Arapaho National Forest still recovering one year after Williams Fork Fire
One year after the start of the Williams Fork Fire the US Forest Service continues to restore the Arapaho National Forest and officials have ordered the help of a Community Mitigation Assistance Team to address wildfire risk management in the future.
Saturday marked the first anniversary of the Williams Fork Fire, which burned 14,833 acres in the Arapaho National Forest about 15 miles southwest of Fraser near the Henderson Mill. The fire burned for over 100 days, including after it received a foot of snow.
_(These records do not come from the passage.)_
(* ===== verification/FeedDemo.v ===== *)
(** * Match feed: concrete runs

    The theorems of [FeedRuns] on the market of [SettlementDemo]: two requests of which one
    crashes, a poll that catches up, and an engine that restarts. *)
From stdpp Require Import base gmap strings list fin_maps relations pretty.
From Stdlib Require Import ZArith Lia Ascii.
From S2P Require Import Prelude Threads Money Balances Escrow Halt SettlementModel Settlement SettlementDemo.
From S2P Require Import SettlementWorker SettlementRuns SettlementRunsDemo FeedModel Feed FeedRuns.
Local Open Scope Z_scope.

Definition demo_match (id : Z) (s : side) (qty : string) : EngineMatchEvent :=
  MatchEvent id "BTC_USDT" "50000.5" qty "order-t" "order-m" taker_id maker_id s 1700000000 "".
Definition match_1 : EngineMatchEvent := demo_match 1 Buy "0.2".
Definition match_2 : EngineMatchEvent := demo_match 2 Sell "0.1".
Definition demo_log : list EngineMatchEvent := [match_1; match_2].
Definition demo_feed : feed_db := FeedDb (demo_db ∅) 1 ∅ 0 [] {["engine-0" := demo_log]} ∅ [] [].
Definition demo_cfg : feed_config := FeedConfig false false 3.

Lemma demo_log_numbered : numbered demo_log.
Proof. intros [|[|i]] ev Hi; simpl in Hi; [injection Hi as <-; reflexivity..|]. by destruct i. Qed.

Lemma feed_demo_fresh : fresh demo_feed.
Proof.
  split.
  - apply demo_books. intros i e He. discriminate He.
  - reflexivity.
  - intros eng log Hl. cbn [engines demo_feed] in Hl. apply lookup_singleton_Some in Hl as [<- <-]. split; [discriminate|apply demo_log_numbered].
  - reflexivity.
  - reflexivity.
Qed.

(** Threads that start, and take the steps of a schedule. *)
Lemma starts_run inl lost d ts ts0 :
  Forall (feed_starts inl lost d) ts → rtc (feed_step inl lost) (d, ts0) (d, ts0 ++ ts).
Proof.
  intros Hts. revert ts0. induction Hts as [|t ts Ht _ IH]; intros ts0; [by rewrite app_nil_r|].
  eapply rtc_l; [by apply pool_start|]. replace (ts0 ++ t :: ts) with ((ts0 ++ [t]) ++ ts) by (by rewrite <- app_assoc).
  apply IH.
Qed.

Lemma schedule_run inl lost d ts l :
  Forall (feed_starts inl lost d) ts →
  rtc (feed_step inl lost) (d, []) ((schedule l (d, ts)).1, (schedule l (d, ts)).2).
Proof.
  intros Hts. rewrite <- surjective_pairing. eapply rtc_trans; [apply (starts_run _ _ _ ts []); exact Hts|].
  apply schedule_steps.
Qed.

Definition pulled_by : thread feed_db unit :=
  await* _ := syncEngineMatchesAfterPlace demo_cfg "engine-0" "BTC_USDT" "BTC" "USDT" 8 1 in tret tt.
Definition polled : thread feed_db unit := await* _ := pollOneEngine "engine-0" in tret tt.
Definition handed_on (evs : list EngineMatchEvent) : thread feed_db unit :=
  await* _ := applyInlineEngineEvents demo_cfg "engine-0" "BTC_USDT" "BTC" "USDT" 8 evs in tret tt.

Definition in_turn (i : nat) (n : nat) : list (nat * bool) := repeat (i, false) n.

(** ** A pull and a poll side by side, the database refusing a statement of the pull *)
Definition side_by_side : list (nat * bool) :=
  in_turn 0 3 ++ in_turn 1 2 ++ [(0%nat, false); (0%nat, true)] ++ in_turn 1 8 ++ in_turn 0 20.
Definition after_both : feed_db := (schedule side_by_side (demo_feed, [pulled_by; polled])).1.

Lemma after_both_run inl :
  rtc (feed_step inl None) (demo_feed, []) (after_both, (schedule side_by_side (demo_feed, [pulled_by; polled])).2).
Proof.
  apply schedule_run. constructor; [apply start_sync|]. constructor; [apply start_poll|]. constructor.
Qed.

Definition queue_of (d : feed_db) : list (Z * Z) :=
  (λ x, (x.1, ev_engine_event x.2)) <$> map_to_list (events (fd_settle d)).

(** Then the stream's message of the first match comes: its row is there, and is settled. *)
Definition message_taken (d : feed_db) : feed_db :=
  set_settle (w_db (handleSettlementJsMessage (demo_tick true) (event_seq d) "payload" (demo_worker (fd_settle d))).2)
    (set_seq (event_seq d + 1) d).
Definition after_message : feed_db := message_taken after_both.

Lemma published_1 : published "engine-0" (tag "engine-0" match_1) (payload_json (demo_payload_of 1 Buy "0.2")).
Proof. split_and!; vm_compute; reflexivity. Qed.

Lemma after_message_run inl :
  rtc (feed_step inl None) (demo_feed, []) (after_message, (schedule side_by_side (demo_feed, [pulled_by; polled])).2).
Proof.
  eapply rtc_r; [apply (after_both_run inl)|]. apply pool_env.
  apply (env_message None "engine-0" (tag "engine-0" match_1) (demo_tick true) "payload"
    (payload_json (demo_payload_of 1 Buy "0.2")) (demo_worker (fd_settle after_both)) after_both);
    [|reflexivity|apply published_1|reflexivity].
  split; [discriminate|]. exists demo_log, match_1. split; [vm_compute; reflexivity|]. split; [left|reflexivity].
Qed.

Lemma matches_queued_once_witness :
  (length (queue_of after_message), length (settlement_trades (fd_settle after_both)),
   length (settlement_trades (fd_settle after_message))) = (2, 0, 1)%nat ∧
  ∀ id e, events (fd_settle after_message) !! id = Some e →
    length (event_rows id (ledger (fd_settle after_message)))
    = (if decide (ev_status e = EvProcessed) then 4 else 0)%nat.
Proof.
  split; [vm_compute; reflexivity|].
  apply (matches_queued_once demo_feed after_message _ feed_demo_fresh (after_message_run true)).
Defined.

Lemma cursor_never_skips_witness :
  ∃ id e, events (fd_settle after_both) !! id = Some e ∧ ev_engine e = "engine-0" ∧
    ev_engine_event e = 1 ∧ ev_payload e = eventToPayload (tag "engine-0" match_1).
Proof.
  apply (cursor_never_skips demo_feed after_both _ "engine-0" 2 demo_log match_1 feed_demo_fresh (after_both_run false)).
  - vm_compute. reflexivity.
  - vm_compute. reflexivity.
  - left.
  - vm_compute. discriminate.
Defined.

(** ** A pull that crashed, then a poll and the worker *)
Definition after_crash : feed_db := (schedule (in_turn 0 4) (demo_feed, [pulled_by])).1.
Definition polled_after : outcome bool * feed_db := alone (pollOneEngine "engine-0") after_crash.

Lemma after_crash_run :
  rtc (feed_step false None) (demo_feed, []) (after_crash, (schedule (in_turn 0 4) (demo_feed, [pulled_by])).2).
Proof. apply schedule_run. constructor; [apply start_sync|]. constructor. Qed.

Lemma matches_reach_settlement_witness :
  length (queue_of after_crash) = 1%nat ∧
  fst polled_after = Ret true ∧
  let s := w_db (drain 30 demo_io (demo_worker (fd_settle (snd polled_after)))) in
  length (settlement_trades s) = 2%nat ∧
  ∃ id e, events s !! id = Some e ∧ ev_engine e = "engine-0" ∧
    ev_payload e = eventToPayload (tag "engine-0" match_2).
Proof.
  destruct (matches_reach_settlement demo_feed after_crash _ "engine-0" demo_log
    (demo_worker (fd_settle (snd polled_after))) 30 demo_io feed_demo_fresh after_crash_run) as [Hp Hq].
  - vm_compute. reflexivity.
  - reflexivity.
  - intros i. reflexivity.
  - intros i. simpl. lia.
  - vm_compute. reflexivity.
  - split; [vm_compute; reflexivity|]. split; [exact Hp|]. split; [vm_compute; reflexivity|].
    destruct (Hq match_2) as (id & e & He & Heng & Hpay & _); [right; left|].
    exists id, e. split; [exact He|]. split; [exact Heng|exact Hpay].
Defined.

(** ** Two requests hand their matches on, and the first one crashes *)
Definition two_requests : list (thread feed_db unit) :=
  [handed_on [tag "engine-0" match_1]; handed_on [tag "engine-0" match_2]].
Definition after_skip : feed_db := (schedule (in_turn 1 4) (demo_feed, two_requests)).1.
Definition after_polls : feed_db := (schedule (in_turn 0 20 ++ in_turn 1 20) (after_skip, [polled; pulled_by])).1.

Lemma demo_event lost ev :
  ev ∈ demo_log → lost ≠ Some ("engine-0", me_event_id ev) →
  all_events lost "engine-0" [tag "engine-0" ev] demo_feed.
Proof.
  intros Hin Hl ev' Hev'. apply list_elem_of_singleton in Hev' as ->. split; [exact Hl|].
  exists demo_log, ev. split; [vm_compute; reflexivity|]. split; [exact Hin|reflexivity].
Qed.

Lemma handed_on_starts ev : ev ∈ demo_log → feed_starts true None demo_feed (handed_on [tag "engine-0" ev]).
Proof.
  intros Hin. apply start_inline; [reflexivity|apply demo_event; [exact Hin|discriminate]| |discriminate].
  intros ev' Hev'. apply list_elem_of_singleton in Hev' as ->. reflexivity.
Qed.

Lemma after_skip_run :
  rtc (feed_step true None) (demo_feed, []) (after_skip, (schedule (in_turn 1 4) (demo_feed, two_requests)).2).
Proof.
  apply schedule_run. constructor; [apply handed_on_starts; left|].
  constructor; [apply handed_on_starts; right; left|]. constructor.
Qed.

(** No row has the key, decided on the list of the rows. *)
Definition no_key (eng : string) (n : Z) (d : feed_db) : bool :=
  forallb (λ x, negb (String.eqb (ev_engine (snd x)) eng && (ev_engine_event (snd x) =? n)))
    (map_to_list (events (fd_settle d))).

Lemma no_key_true eng n d : no_key eng n d = true →
  ∀ id e, events (fd_settle d) !! id = Some e → ev_engine e = eng → ev_engine_event e ≠ n.
Proof.
  unfold no_key. intros Hb id e He Heng Hn. rewrite forallb_forall in Hb.
  apply elem_of_map_to_list, list_elem_of_In in He. specialize (Hb _ He). simpl in Hb.
  by rewrite Heng, Hn, String.eqb_refl, Z.eqb_refl in Hb.
Qed.

Lemma passed_match_is_lost_witness :
  poll_cursors after_polls !! "engine-0" = Some 2 ∧ length (queue_of after_polls) = 1%nat ∧
  ∀ id e, events (fd_settle after_polls) !! id = Some e → ev_engine e = "engine-0" → ev_engine_event e ≠ 1.
Proof.
  split; [vm_compute; reflexivity|]. split; [vm_compute; reflexivity|].
  apply (passed_match_is_lost demo_feed after_skip after_polls _
    (schedule (in_turn 0 20 ++ in_turn 1 20) (after_skip, [polled; pulled_by])).2 "engine-0" 1 2
    feed_demo_fresh after_skip_run).
  - vm_compute. reflexivity.
  - lia.
  - apply no_key_true. vm_compute. reflexivity.
  - apply schedule_run. constructor; [apply start_poll|]. constructor; [apply start_sync|]. constructor.
Defined.

(** ** The engine restarts *)

(** Before: match 1 was queued and settled, the cursor had reached 2. After: the engine's
    first match has the id 1 again. *)
Definition settled_once : settle_db := w_db (runOnce 20 (demo_tick true) demo_io
  (demo_worker (demo_db {[1 := pending_event 1 (eventToPayload (tag "engine-0" match_1))]}))).
Definition new_match : EngineMatchEvent := demo_match 1 Sell "0.1".
Definition restarted : feed_db :=
  FeedDb settled_once 2 {["engine-0" := 2]} 0 [] {["engine-0" := [new_match]]} ∅ [] [].

Definition twice_persisted : feed_db :=
  Nat.iter 2 (λ s, snd (alone (persistEngineMatchEvents [tag "engine-0" new_match]) s)) restarted.
(** What the code does with it: the request hands it on, the poll sees it again. *)
Definition handed_and_polled : feed_db :=
  snd (alone (pollOneEngine "engine-0") (snd (alone (handed_on [new_match]) restarted))).

Definition table_b (d : feed_db) : bool :=
  forallb (λ x, (fst x <? event_seq d) && (1 <=? ev_engine_event (snd x))) (map_to_list (events (fd_settle d))).

Lemma restarted_row : ∃ e, events (fd_settle restarted) = {[1 := e]} ∧ ev_engine e = "engine-0" ∧
  ev_engine_event e = 1 ∧ ev_payload e = eventToPayload (tag "engine-0" match_1).
Proof. eexists. split; [vm_compute; reflexivity|]. split_and!; vm_compute; reflexivity. Qed.

Lemma restarted_match_requeued_witness :
  (∃ ids, length ids = 2%nat ∧
    pending_copies "engine-0" (eventToPayload (tag "engine-0" new_match)) ids twice_persisted) ∧
  length (queue_of handed_and_polled) = 3%nat ∧
  (length (settlement_trades (fd_settle handed_and_polled)),
   length (settlement_trades (w_db (runOnce 20 (demo_tick true) demo_io
     (demo_worker (fd_settle handed_and_polled)))))) = (1, 3)%nat.
Proof.
  split; [|split; vm_compute; reflexivity].
  apply (restarted_match_requeued "engine-0" (tag "engine-0" new_match) restarted 2).
  - destruct restarted_row as (e & He & _ & Hn & _). split.
    + intros i j ei ej Hi Hj _ _. rewrite He in Hi, Hj.
      apply lookup_singleton_Some in Hi as [<- _]. by apply lookup_singleton_Some in Hj as [<- _].
    + intros i e' Hi. rewrite He in Hi. apply lookup_singleton_Some in Hi as [<- <-]. rewrite Hn. split; [reflexivity|lia].
  - reflexivity.
  - discriminate.
  - destruct restarted_row as (e & He & Heng & Hn & Hp). exists 1, e. rewrite He, Hp.
    split; [apply lookup_singleton_eq|]. split; [exact Heng|]. split; [exact Hn|vm_compute; reflexivity].
Defined.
Its cause remains under investigation.
On Friday, Forest Service officials and the Grand County Wildfire Council partnered to request a Community Mitigation Assistance Team, which will provide research on the Sulphur Ranger District’s fire risks and how best to mitigate them.
According to the Forest Service, the Williams Fork Fire was unusual in its late season start, the length of the burn and its reach into the high alpine terrain along the Continental Divide. Prior to the start of the East Troublesome Fire in October, the Williams Fork was the largest fire in the Arapaho National Forest’s history.
Recovery work began with more than 254 miles of repair work, including restoring hand lines and dozer lines. The work is ongoing, such as cleaning culverts, clearing ditches, installing rolling dips for culvert drainage relief and out-sloping the road in the Williams Fork area.
Roads and trails cleared of hazard trees and debris range from the entirety of 141.1 Kinney Creek Road, 140 Keyser Creek Road, 140.3 Keyser Ridge Road, M140 Keyser Ridge Loop, M145 Richey Creek and M146 No-See-Um, to portions of trails like N22 Kinney Creek, which was cleaned up to the wilderness boundary, and Darling Creek, which has been cleared for the first mile and a half.
“Unfortunately, the monsoon season created some setbacks, with major road damage occurring on the upper section of Kinney Creek Road,” said Acting District Ranger Kevin McLaughlin. “We are doing our best to open roads and trails when restoration work is complete, and it is safe to do so.”
Volunteers from the Rocky Mountain Conservancy Corps Program and Volunteers for Outdoor Colorado, as well as assistance from the Headwaters Trails Alliance, have been key to reopening the forest, according to McLaughlin.
In addition to clearing roads and trails, the Forest Service is facilitating aerial mulching, water monitoring and utility infrastructure efforts. This work is happening in partnership with Grand County, the Colorado Office of Emergency Management, Denver Water, United States Geological Survey, Coalitions and Collaboratives, National Oceanic and Atmospheric Administration, Henderson Mill and Colorado State Forest Service, in addition to other landowners.